A retired British consultant anaesthetist has sparked outrage after calling for female surgeons to ‘toughen up’ in reaction to research indicating that 30% of them have been sexually assaulted by colleagues.
In his letter published in The Times this week, Peter Hilton said a “snowflake generation” of largely young, female doctors, selected on academic excellence, “clearly had not done their homework”, reports Personnel Today.
“Medical training and practice is brutal and demanding, with long hours, and bullying happens. Sexually inappropriate comments and actions do occur. It is stressful.
“All I can say is that if they want to make a success of this rewarding career then they should toughen up. Perhaps four A*s at A-level are not the answer to all the problems they will face.”
Research recently published in the British Journal of Surgery (and reported in MedicalBrief last week) found that 63.3% of female surgeons had been sexually harassed while 89.5% reported witnessing such behaviour.
The survey of more than 1 700 surgeons in the UK, commissioned by the Working Party on Sexual Misconduct in Surgery (WPSMS), also found that 29.9% of female surgeons had been sexually assaulted.
The Royal College of Anaesthetists and the Faculty of Intensive Care Medicine said: “On behalf of our members we write to express our disgust and dismay over comments made by Dr Peter Hilton that doctors subjected to ‘sexually inappropriate comments and actions’ should accept this as part of medical training and practice. Such actions represent criminal behaviour and are wholly unacceptable.”
Dr Rhiannon D’Arcy, a specialty registrar in public health medicine, congratulated the newspaper for printing Hilton’s letter and “truly airing medicine’s dirty laundry”.
“The experiences of female medics regarding sexual assault and harassment in the workplace are routinely dismissed, minimised and ignored in the interests of maintaining the status quo.
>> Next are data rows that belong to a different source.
(* ===== verification/MaintenancePlan.v ===== *)
(** * internal/maintenancejobs/service.go: planning an update or a prune

    The targets of an update, the services it may touch, the workflow of steps and
    the start of the job that holds the stacks.  The stack reader and the prune
    runner are interfaces in the code ([stackReader], [pruneRunner]): here they are
    records of operations on a state [X] of their own, of which nothing is assumed.

    The execution of the workflow is in MaintenanceJobs. *)

From stdpp Require Import gmap strings list pretty.
From Stdlib Require Import Ascii ZArith Lia.
From S2P Require Import Prelude GoStrings GoPath GoTime Effects JobsResource JobsLocks Store JobsService SchedulerTime.

Local Open Scope Z_scope.

(** ** Data *)

(** An error: its text, and what [errors.Is] finds in it. *)
Record goError := mkErr { err_text : string; is_canceled : bool; is_deadline : bool }.

Record serviceInfo := mkServiceInfo { sv_name : string; sv_mode : string; sv_build : option string }.
Record stackInfo := mkStackInfo { sk_actions : list string; sk_runtime : string; sk_services : list serviceInfo }.
Record StepProgress := mkStepProgress { sp_completed : Z; sp_total : Z; sp_detail : string }.
Record MaintenanceStepOptions := mkStepOptions { so_orphans : bool; so_services : list string }.
(** What a step reported: its progress, its output and its error. *)
Record stepOutcome := mkOutcome { oc_progress : list StepProgress; oc_output : string; oc_err : option goError }.

Record stackReader (X : Type) := mkReader {
  ListStacks : eff X goError (list string);
  GetStack : string → eff X goError stackInfo;
  NeedsBuild : string → eff X goError bool;
  RunMaintenanceStepStreaming : string → string → MaintenanceStepOptions → X → stepOutcome * X;
  RecordDeployBaseline : string → string → Time → X → option goError * X;
  InvalidateImageUpdateStatus : string → list string → X → option goError * X }.
Record pruneRunner (X : Type) := mkRunner {
  RunPruneStep : string → list string → X → (string * option goError) * X;
  RunSystemPrune : bool → list string → X → (string * option goError) * X }.
Arguments ListStacks {X}. Arguments GetStack {X}. Arguments NeedsBuild {X}. Arguments RunMaintenanceStepStreaming {X}.
Arguments RecordDeployBaseline {X}. Arguments InvalidateImageUpdateStatus {X}. Arguments RunPruneStep {X}. Arguments RunSystemPrune {X}.

Record UpdateRequest := mkUpdateRequest { rq_target : UpdateTarget; rq_options : UpdateOptions; rq_trigger : string; rq_schedule : string }.
Record UpdateRun := mkUpdateRun { ur_request : UpdateRequest; ur_targets : list string; ur_managed : list string; ur_workflow : list JobWorkflowStep }.
Record PruneRequest := mkPruneRequest { pq_scope : PruneScope; pq_trigger : string; pq_schedule : string }.
Record PruneRun := mkPruneRun { pn_request : PruneRequest; pn_targets : list string; pn_workflow : list JobWorkflowStep }.

Inductive plan_error :=
| ErrBadRequest (message : string)
| ErrStackNotFound (stackID : string)
| ErrInvalidState (message : string)
| ErrReader (e : goError)
| ErrJobs (e : jobs_error).

(** ** The world of a maintenance job

    The state of the surroundings, the job service, the number of steps taken so
    far, the error of the context of the job once there is one, and the calls to
    the surroundings. *)

Inductive ctxError := CtxCanceled | CtxDeadlineExceeded.
Inductive call :=
| CallStep (stackID action : string) (options : MaintenanceStepOptions)
| CallSystemPrune (includeVolumes : bool) (managed : list string)
| CallPruneStep (action : string) (managed : list string)
| CallInvalidate (stackID : string) (services : list string)
| CallBaseline (stackID jobID : string).
Record world (X : Type) := mkWorld {
  w_x : X; w_jobs : Service; w_tick : nat; w_ctx : option ctxError; w_calls : list (call * option goError) }.
Arguments mkWorld {X}. Arguments w_x {X}. Arguments w_jobs {X}. Arguments w_tick {X}. Arguments w_ctx {X}. Arguments w_calls {X}.

(** What happens around the job at each step: the outcomes of the store calls made
    with the context of the job and of those made with a finalization context (and
    of the read after a refused transition), the clock, the tokens, what other
    goroutines do to the job service, and the end of the context. *)
Record Env := mkEnv {
  e_io : nat → IO; e_final : nat → IO; e_io2 : nat → IO; e_now : nat → Time; e_token : nat → string; e_others : nat → Service → Service; e_ctx : nat → option ctxError }.
(** The calls of the store no longer depend on the context of the job. *)
Definition jobFinalizationContext (env : Env) : Env :=
  mkEnv (e_final env) (e_final env) (e_io2 env) (e_now env) (e_token env) (e_others env) (e_ctx env).

(** ** Sets of names *)

Definition dedupeSortedStrings (values : list string) : list string :=
  sort_strings (elements (list_to_set (filter (λ v, v ≠ "") (trim_space <$> values)) : gset string)).
Definition dedupeSortedStackIDs := dedupeSortedStrings.
Definition containsString (items : list string) (needle : string) : bool := str_in needle items.
Definition hasServiceExclusions (excluded : gmap string (list string)) : bool := hasExcludedServices excluded.

(** ** Workflow steps *)

Definition queued (action stackID : string) (services : list string) : JobWorkflowStep := mkStep action "queued" stackID services.
Definition markWorkflowState (steps : list JobWorkflowStep) (index : nat) (state : string) : list JobWorkflowStep := alter (set_step_state state) index steps.
Definition markWorkflowRunning (steps : list JobWorkflowStep) (index : nat) : list JobWorkflowStep := markWorkflowState steps index "running".
Definition markWorkflowSucceeded (steps : list JobWorkflowStep) (index : nat) : list JobWorkflowStep := markWorkflowState steps index "succeeded".
Definition workflowStepRef (steps : list JobWorkflowStep) (index : nat) : option JobEventStep :=
  (λ st, mkEventStep (Z.of_nat index + 1) (Z.of_nat (length steps)) (step_action st) (step_state st) (step_target st) (step_services st)) <$> steps !! index.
In writing his letter, Dr Hilton has inadvertently provided the perfect exemplar of why such issues prevail,” she said.
Dr Stephanie Susay, a consultant anaesthetist, said she was shocked and saddened by Hilton’s letter. “His comment that female trainees and surgeons should ‘toughen up’ in response to misogyny and sexual harassment reveals his own attitude to the prevalent, unsettling apparent immunity that male medical staff have against team members’ objections.”
Hilton told The Times he stood by his letter. “I’m not the only one of my generation who feels like this … colleagues I worked with agree wholeheartedly,” he said.
“Medicine is not alone in having a culture of bullying, sexual abuse, verbal or otherwise, and banter that’s in bad taste. The reality is that it is bloody hard work and it takes a lot of time to train and it’s demanding.
“When I see young girls leaping up and down with A* grades and getting into medical school my heart sinks, because they haven’t got a clue what medicine is about.”
Hilton said he was “not condoning sexual harassment” and that criminal allegations should be investigated. Asked about the WPSMS findings, he said: “From what I’ve seen, most of it is trivial. The important thing in medicine is the patient on the operating table.”
He continued: “Medicine’s tough. It was very male-dominated and now it’s not. The women who get to the top in surgery are tough – they have to be. They have coped with it without making a massive issue.”
Last month, the General Medical Council announced that zero tolerance of sexual harassment, including clear definitions of what constitutes it and an expectation that doctors who see such behaviour will act, will be included for the first time in its new professional standards from January 2024.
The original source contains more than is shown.